Camp Ariel Sharon (מחנה אריאל שרון, Mahane Ariel Sharon), also called the City of Training Bases (עיר הבה"דים, Ir HaBahadim), is a complex of military bases being built in southern Israel, belonging to the Israel Defense Forces and named after the former Major General and Prime Minister Ariel Sharon. It is a NIS 50 billion project.

Upon completion, it will be the largest military base in the country, with the ability to house over 10,000 recruits in training. The base is located near Yeruham and next to the Negev Junction of roads 40 and 224.

The base will serve as an umbrella training facility, housing training bases 6, 7, 10, 11, 13, 20 and other training bases, including noncombat recruit training bases. It will cover a built-up area of 230 dunam

==History==
The Planning Directorate of the Israel Defense Forces in 2002 formulated the project as part of a multi-year plan. The cornerstone was laid on December 1, 2003, and the Israeli cabinet approved the project in April 2007.

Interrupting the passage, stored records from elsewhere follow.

(* ===== verification/Fixtures.v ===== *)
(** * Small concrete states

    The agents, checks, alerts and databases the witnesses evaluate on. *)

From S2P Require Import Prelude Py Store Notify.

Definition minutes (n : Z) : Z := (n * us_per_minute)%Z.

Definition demo_agent (id : uuid) (last_seen : instant) : agent :=
  Agent id (Some "agent") (Some "host") (Some ["role:monitor"]) (Some ONLINE) ACTIVE
        (Some last_seen) 0 (Some 60%Z) None
        None None None 0 None [] [] None None None None None None None.

Definition demo_check (id : uuid) (parent : option uuid) : check :=
  Check id 1 parent "web" "http" "https://example.org" (Some 60%Z) true MANUAL None 0 None [] [].

Definition demo_alert (t : AlertTriggerType) (config : pydict) (resend max_resends : option Z) : alert :=
  Alert 7 "alert" t config true false true resend max_resends false.

Definition demo_provider (limit window : option Z) : provider := Provider 5 true false limit window.

Definition demo_result (id : uuid) (check_id : uuid) (at_ : instant) (ok : bool) : check_result :=
  CheckResult id at_ 1 check_id ok (Some (S754_finite false 1 3)) NoMetrics.

(** Check 10 (child of 20 when [parent]), the alert mapped to it, one provider. *)
Definition demo_db (a : alert) (parent : option uuid) (snoozed : option instant)
    (results : list check_result) (logs : list notification_log) : db :=
  Db {[ 1%N := demo_agent 1 0 ]}
     {[ 10%N := demo_check 10 parent; 20%N := demo_check 20 None ]}
     {[ 7%N := a ]}
     [AlertCheckMapping 7 10 true snoozed None None]
     [AlertNotificationMapping 7 5 true]
     {[ 5%N := demo_provider None None ]}
     results logs.

(** A wire that delivers everything, and one that never does. *)
Definition wire_ok (p : provider) (ctx : notification_context) : res bool := Ok true.
Definition wire_down (p : provider) (ctx : notification_context) : res bool :=
  Raise (DeliveryError "ConnectError").

Definition blank_row : notification_log :=
  NotificationLog 0 0 None None None None false None SENT None None false 0 0.
Definition last_row (l : list notification_log) : notification_log := default blank_row (last l).

(** The value of a computation that returns. *)
Definition value_of {A} (dflt : A) (r : res A) : A := match r with Ok a => a | Raise _ => dflt end.

(** *** A fleet: two agents, a distributed and a synthetic check *)

Definition fleet_agent (id : uuid) (last_seen : instant) : agent := demo_agent id last_seen.

Definition distributed (id : uuid) (type : string) : check :=
  Check id 1 None "api" type "https://example.org" (Some 60%Z) true DISTRIBUTE
        (Some [("tags", PList [PStr "role:monitor"])]) 0 None [] [].

Definition fleet_db (seen1 seen2 : instant) : db :=
  Db (<[1%N := fleet_agent 1 seen1]> {[ 2%N := fleet_agent 2 seen2 ]})
     (<[10%N := distributed 10 "http"]> {[ 30%N := distributed 30 "synthetic" ]})
     ∅ [] [] ∅ [] [].

(** An element of a list that computes. *)
Ltac listed := vm_compute; repeat first [left | right].

(** The rows of a table written out. *)
Ltac table_rows H :=
  repeat first
    [ apply lookup_insert_Some in H as [[<- <-]|[_ H]]
    | apply lookup_singleton_Some in H as [<- <-]
    | rewrite lookup_empty in H; discriminate H ].

Lemma fleet_keyed s1 s2 : keyed (fleet_db s1 s2).
Proof.
  split; intros i x Hx; cbn [fleet_db db_agents db_checks db_alerts db_providers] in Hx;
    table_rows Hx; first [reflexivity | vm_compute; reflexivity].
Qed.

Lemma demo_keyed a parent snoozed results logs :
  al_id a = 7%N -> keyed (demo_db a parent snoozed results logs).
Proof.
  intros Ha. split; intros i x Hx; cbn [demo_db db_agents db_checks db_alerts db_providers] in Hx;
    table_rows Hx; first [exact Ha | reflexivity | vm_compute; reflexivity].
Qed.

The headquarters of the base was inaugurated in November 2014. The Adjutant Corps School will move into the base in February 2015, followed by the Military Police School.

==Planning and construction==
The View to the Negev concern, which comprises Minrav, Binat and Electra, is building the project and will maintain it for 25 years, at a cost of NIS 12 billion, under a private-public partnership.

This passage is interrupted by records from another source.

Lemma deliver_spec batch st :
  batch <> [] ->
  wp (deliver scrub_text cfg e batch)
    (fun outcome st' => ledger st' ≡ₚ ledger st ++ batch /\ rp_batch st' = rp_batch st /\
       (storage_ok -> (length (rp_pending st) < max_stored_batches cfg)%nat ->
        (length (rp_dead st) + length batch <= max_dead_letters cfg)%nat -> rp_lost st' = rp_lost st)) st.
Proof.
  intros Hne. unfold deliver. apply wp_bind. eapply wp_mono; [|by eapply wp_raise, post_batch_spec].
  intros [[outcome code] detail] st1 [Hpost Hperm].
  pose proof (ledger_posted _ _ _ _ Hpost) as (Hl & Hb & Hp & Hd & Hh & Hlo & _). cbn in Hl, Hperm.
  assert (Hstore : forall unsent st2 (o : Delivery), ledger st2 ++ unsent ≡ₚ ledger st ++ batch ->
    rp_batch st2 = rp_batch st -> rp_pending st2 = rp_pending st ->
    (storage_ok -> (length (rp_dead st) + length batch <= max_dead_letters cfg)%nat ->
       rp_lost st2 = rp_lost st) ->
    wp (_ ← (match unsent with [] => mret tt | _ => store_batch_to_db cfg e unsent end); mret o)
      (fun outcome st' => ledger st' ≡ₚ ledger st ++ batch /\ rp_batch st' = rp_batch st /\
       (storage_ok -> (length (rp_pending st) < max_stored_batches cfg)%nat ->
        (length (rp_dead st) + length batch <= max_dead_letters cfg)%nat -> rp_lost st' = rp_lost st)) st2).
  { intros [|x l] st2 o Hl2 Hb2 Hp2 Hlo2; apply wp_bind.
    - apply wp_ret, wp_ret. rewrite app_nil_r in Hl2. auto.
    - eapply wp_mono; [|apply store_batch_spec]. intros _ st3 (Hl3 & (Hb3 & _) & _ & Hlo3). apply wp_ret.
      split; [by rewrite Hl3|]. split; [congruence|]. intros Hs Hcap Hcap'. rewrite Hlo3; [auto|done|congruence]. }
  destruct outcome; rewrite ?decide_True in Hl by done; rewrite ?decide_False, ?app_nil_r in Hl by done.
  - apply wp_ret. split; [done|]. split; [congruence|]. intros. congruence.
  - destruct code as [code|]; [|by destruct (Hperm eq_refl)]. apply wp_bind.
    eapply wp_mono; [|apply dead_letter_batch_spec, Hperm, eq_refl]. intros _ st2 (Hl2 & (Hb2 & _) & _ & _ & Hlo2). apply wp_ret.
    split; [by rewrite Hl2, Hl|]. split; [congruence|]. intros Hs _ Hcap.
    destruct (Hlo2 Hs) as [? _]; [|congruence]. rewrite Hd. destruct batch; cbn in *; [done|lia].
  - rewrite bool_decide_eq_true_2 by done. apply wp_bind.
    eapply wp_mono; [|by eapply wp_raise, send_in_parts_spec].
    intros [o unsent] st2 (u & r & _ & _ & _ & (dealt & Hl2 & Hd2) & Hb2 & Hp2 & _ & _ & Hlo2 & _). cbn [fst snd] in *.
    apply Hstore; [rewrite Hl2, Hl, <- Hd2; solve_Permutation|congruence..|]. intros Hs Hcap. rewrite Hlo2; [done..|]. by rewrite Hd.
  - rewrite bool_decide_eq_false_2 by done. apply wp_bind, wp_ret.
    apply Hstore; [by rewrite Hl|congruence..].
Qed.

Lemma flush_spec st :
  wp (flush scrub_text cfg e)
    (fun _ st' => rp_batch st' = [] /\ ledger st' ≡ₚ ledger st ++ rp_batch st /\
       (storage_ok -> (length (rp_pending st) < max_stored_batches cfg)%nat ->
        (length (rp_dead st) + length (rp_batch st) <= max_dead_letters cfg)%nat ->
        rp_lost st' = rp_lost st)) st.
Proof.
  unfold flush. apply wp_bind, wp_get. destruct (rp_batch st) as [|x l] eqn:Eb.
  - apply wp_ret. by rewrite app_nil_r.
  - apply wp_bind, wp_modify. unfold send_batch. apply wp_bind.
    eapply wp_mono; [|apply (deliver_spec (x :: l)); done]. intros o st2 (Hl & Hb & Hlo). apply wp_ret.
    split; [done|]. split; [done|]. exact Hlo.
Qed.

(** C3: Nothing collected vanishes: as long as the replies can be read, a flush
    completes and hands every queued result on, each one taken by the server,
    kept for replay, dead-lettered or, only when the storage is off or failing
    or a table is at its cap, recorded as lost; with working storage and room
    in the tables nothing is lost. *)
Theorem flush_conserves st :
  readable_replies ->
  exists ok st', flush scrub_text cfg e st = (Ok ok, st') /\
    rp_batch st' = [] /\
    ledger st' ≡ₚ ledger st ++ rp_batch st /\
    (storage_ok -> (length (rp_pending st) < max_stored_batches cfg)%nat ->
     (length (rp_dead st) + length (rp_batch st) <= max_dead_letters cfg)%nat -> rp_lost st' = rp_lost st).
Proof.
  intros Hread. destruct (ends_ok _ st (ends_flush _ Hread)) as (ok & st' & E). exists ok, st'.
  split; [done|]. by apply (wp_elim _ _ _ _ _ (flush_spec st) E).
Qed.

(** ** Replay *)

Definition row_of (s : stored_batch) : pending_batch :=
  Pending (sb_row_id s) (sb_created_at s) (Some (sb_checks s)).

Definition ids_unique (st : reporter) : Prop := NoDup (map pb_id (rp_pending st)).

(** A step that settles the rows of [gone]: the stored results are conserved,
    and every other row it might still replay is untouched. *)
Definition settled (gone : list N) (st st' : reporter) : Prop :=
  ledger st' ≡ₚ ledger st /\ rp_batch st' = rp_batch st /\ ids_unique st' /\ letters st st' /\
  forall b, b ∈ rp_pending st -> pb_id b ∉ gone -> b ∈ rp_pending st'.

Lemma settled_refl st gone : ids_unique st -> settled gone st st.
Proof. intros Hu. split; [done|]. split; [done|]. split; [done|]. by split. Qed.

Lemma settled_trans g1 g2 st1 st2 st3 :
  settled g1 st1 st2 -> settled g2 st2 st3 -> settled (g1 ++ g2) st1 st3.
Proof.
  intros (Hl1 & Hb1 & _ & Hle1 & Hk1) (Hl2 & Hb2 & Hu & Hle2 & Hk2).
  split; [by rewrite Hl2|]. split; [congruence|]. split; [exact Hu|]. split; [by etrans|].
  intros b Hb. rewrite not_elem_of_app. intros [? ?]. auto.
Qed.

(** What an exception during a replay leaves: every result is still there (some
    twice: taken by the server, and still stored), and the rows keep their ids. *)
Definition spared (st st' : reporter) : Prop :=
  (exists again, ledger st' ≡ₚ ledger st ++ again) /\ rp_batch st' = rp_batch st /\ ids_unique st' /\ letters st st'.

Lemma spared_by dealt st st' :
  ledger st' ≡ₚ ledger st ++ dealt -> rp_batch st' = rp_batch st -> ids_unique st' -> letters st st' ->
  spared st st'.
Proof. intros Hl Hb Hu Hle. split; [by exists dealt|done]. Qed.

Lemma grown_spared st st' : ids_unique st -> grown st st' -> spared st st'.
Proof. intros Hu (Hl & Hb & Hp & Hle). split; [done|]. split; [done|]. unfold ids_unique. by rewrite Hp. Qed.

Lemma spared_after gone st st1 st' : settled gone st st1 -> spared st1 st' -> spared st st'.
Proof.
  intros (Hl & Hb & _ & Hle & _) ([again Ha] & Hb' & Hu & Hle'). split; [|split; [congruence|split; [done|by etrans]]].
  exists again. by rewrite Ha, Hl.
Qed.

Lemma spared_refl st : ids_unique st -> spared st st.
Proof. intros Hu. by apply (spared_by []); [rewrite app_nil_r|..]. Qed.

The architect Ofer Kolker designed the base overall. Participating architectural firms include Zarhi Architects, Bar Hana Architects and the architect Shlomo Gendler.

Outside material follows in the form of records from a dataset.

(** A 400 or 422 whose JSON "error" is not a string raises TypeError out of the
    flush, after the queue was emptied: the batch is in no table. *)
Theorem unhashable_error_loses_batch code body envelope st :
  code ∈ PERMANENT_STATUSES -> json_loads body = Some (PDict envelope) ->
  hashable (dict_get envelope "error" PNone) = false ->
  (forall t batch, env_reply e t batch = Response code body) -> (forall t, env_stopped e t = false) ->
  (1 <= max_retries cfg)%nat -> rp_batch st <> [] ->
  exists st', flush scrub_text cfg e st = (Raise TypeError, st') /\
    rp_batch st' = [] /\ ledger st' = ledger st.
Proof.
  intros Hcode Hjson Hun Hrep Hrun Hret Hne.
  assert (Hc : classify_response code body = Raise TypeError).
  { unfold classify_response, is_payload_refusal. rewrite Hjson, Hun.
    apply elem_of_cons in Hcode as [->|Hcode]; [done|]. by apply list_elem_of_singleton in Hcode as ->. }
  unfold flush, mbind, rm_bind, get. destruct (rp_batch st) as [|x l]; [done|].
  unfold modify, send_batch, deliver, mbind, rm_bind, post_batch.
  destruct (max_retries cfg) as [|n]; [lia|]. cbn [attempts].
  unfold mbind, rm_bind, stopped, observe. cbn [rp_tick tick set_batch]. rewrite Hrun, Hrep.
  unfold lift. rewrite Hc. eexists. split; [done|]. by split.
Qed.
End Flush.

(** ** Witnesses *)

#[local] Existing Instance plain_runtime.

Lemma only_a_refusal_dead_letters_witness :
  exists st', replay_pass id demo_settings (demo_env picky) stored = (Ok tt, st') /\
    rp_dead st' = [] /\ rp_lost st' = [].
Proof.
  eexists. split; [vm_compute; reflexivity|].
  eapply (only_a_refusal_dead_letters id demo_settings (demo_env picky) stored (Ok tt)).
  - intros t batch code body E. unfold demo_env, picky in E. cbn [env_reply] in E.
    destruct (3 <=? length batch)%nat; injection E as <- <-; vm_compute; discriminate.
  - vm_compute. reflexivity.
Defined.

Lemma queue_bounded_witness :
  exists st', add_result demo_settings (plain_result 6) queued = (Ok tt, st') /\
    rp_lost st' = [plain_result 1] /\ (length (rp_batch st') <= 5)%nat.
Proof.
  eexists. split; [vm_compute; reflexivity|]. split; [reflexivity|].
  eapply (queue_bounded demo_settings (plain_result 6) queued).
  - cbn. lia.
  - cbn. lia.
  - vm_compute. reflexivity.
Defined.

Definition full_table : reporter :=
  Reporter [] false [Pending 1 0 None; Pending 2 1 None; Pending 3 2 (Some [plain_result 3])] [] 4 [] [] [] 5.

Lemma store_keeps_newest_witness :
  exists st', store_batch_to_db demo_settings (demo_env picky) [plain_result 4] full_table = (Ok tt, st') /\
    map pb_id (rp_pending st') = [2; 3; 4]%N /\ length (rp_pending st') = 3%nat.
Proof.
  eexists. split; [vm_compute; reflexivity|]. split; [reflexivity|].
  match goal with |- length (rp_pending ?s) = _ =>
    destruct (store_keeps_newest demo_settings (demo_env picky) [plain_result 4] full_table s)
      as (created & dropped & _ & H & _) end.
  - split; [reflexivity|intros; reflexivity].
  - vm_compute. repeat constructor; set_solver.
  - repeat constructor.
  - vm_compute. reflexivity.
  - exact H.
Defined.

Lemma fit_result_fits_witness :
  exists m, assoc_get (fit_result [("http_status_code", PInt 0)]) "metrics" = Some (PDict m) /\
            assoc_get m "http_status_code_raw" = Some (PInt 0).
Proof.
  eapply (fit_result_fits [("http_status_code", PInt 0)]).
  - reflexivity.
  - reflexivity.
  - lia.
Defined.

The complex is planned to consist of 120 buildings. This includes 31 residential buildings, a dining room and kitchen, a conference hall, a commercial center, 12 schools, 12 technical workshops and logistics centers, 11 electrical substations, and some synagogues.

The City of Training Bases will be largely closed to private vehicles. A bike share program is being considered for the permanent staff of the base to get around. The base itself will be served by a transportation hub that will replace the existing hub in Camp Natan (Beersheba), and later by a railway line.

===Environmental planning===
The planning was made around the Sekher Stream which passes through the base. A hill was created from the excess earth dug up during construction. Thousands of trees and over 100,000 plants will be planted throughout the base. According to landscape architect Izzy Blanc, The base will largely resemble an urban park. The water used to water the plants will be reclaimed water.

Each building on the campus will have an energy usage meter, and planners hope this will encourage conservation among soldiers.

==Bases and facilities==
The City of Training Bases will house the following military bases:
- The School for Logistics (Bahad 6), moving from Camp Yigael Yadin (Tzrifin)
- The School for Telecommunications (Bahad 7), moving from Tzrifin
- The School for Medicine (Bahad 10), moving from Tzrifin
- The Adjutant Corps School (Bahad 11), moving from Tzrifin
- The Military Police School (Bahad 13), moving from Camp Mota Gur
- The Ordnance Corps School (Bahad 20), moving from Tzrifin
- The Education Corps School, moving from Camp Sha'arei Avraham
- The Liaison (COGAT) School
- A recruit training base that will replace Camp Dotan ("Camp 80") and Batar Nitzanim

The hill made from the excess earth will contain a monument to the late Israeli general and prime minister Ariel Sharon.

==Structure and command==
Below is a list of commanders for the base:

| Name | Tenure | Source |
|---|---|---|
| Danny Moshayov | 2014–2016 |  |
| Avi Motola | 2016– |  |

==Impact==
The base, one of the biggest in Israel, is expected to create many jobs in the remote area where it is being built, especially in Yeruham.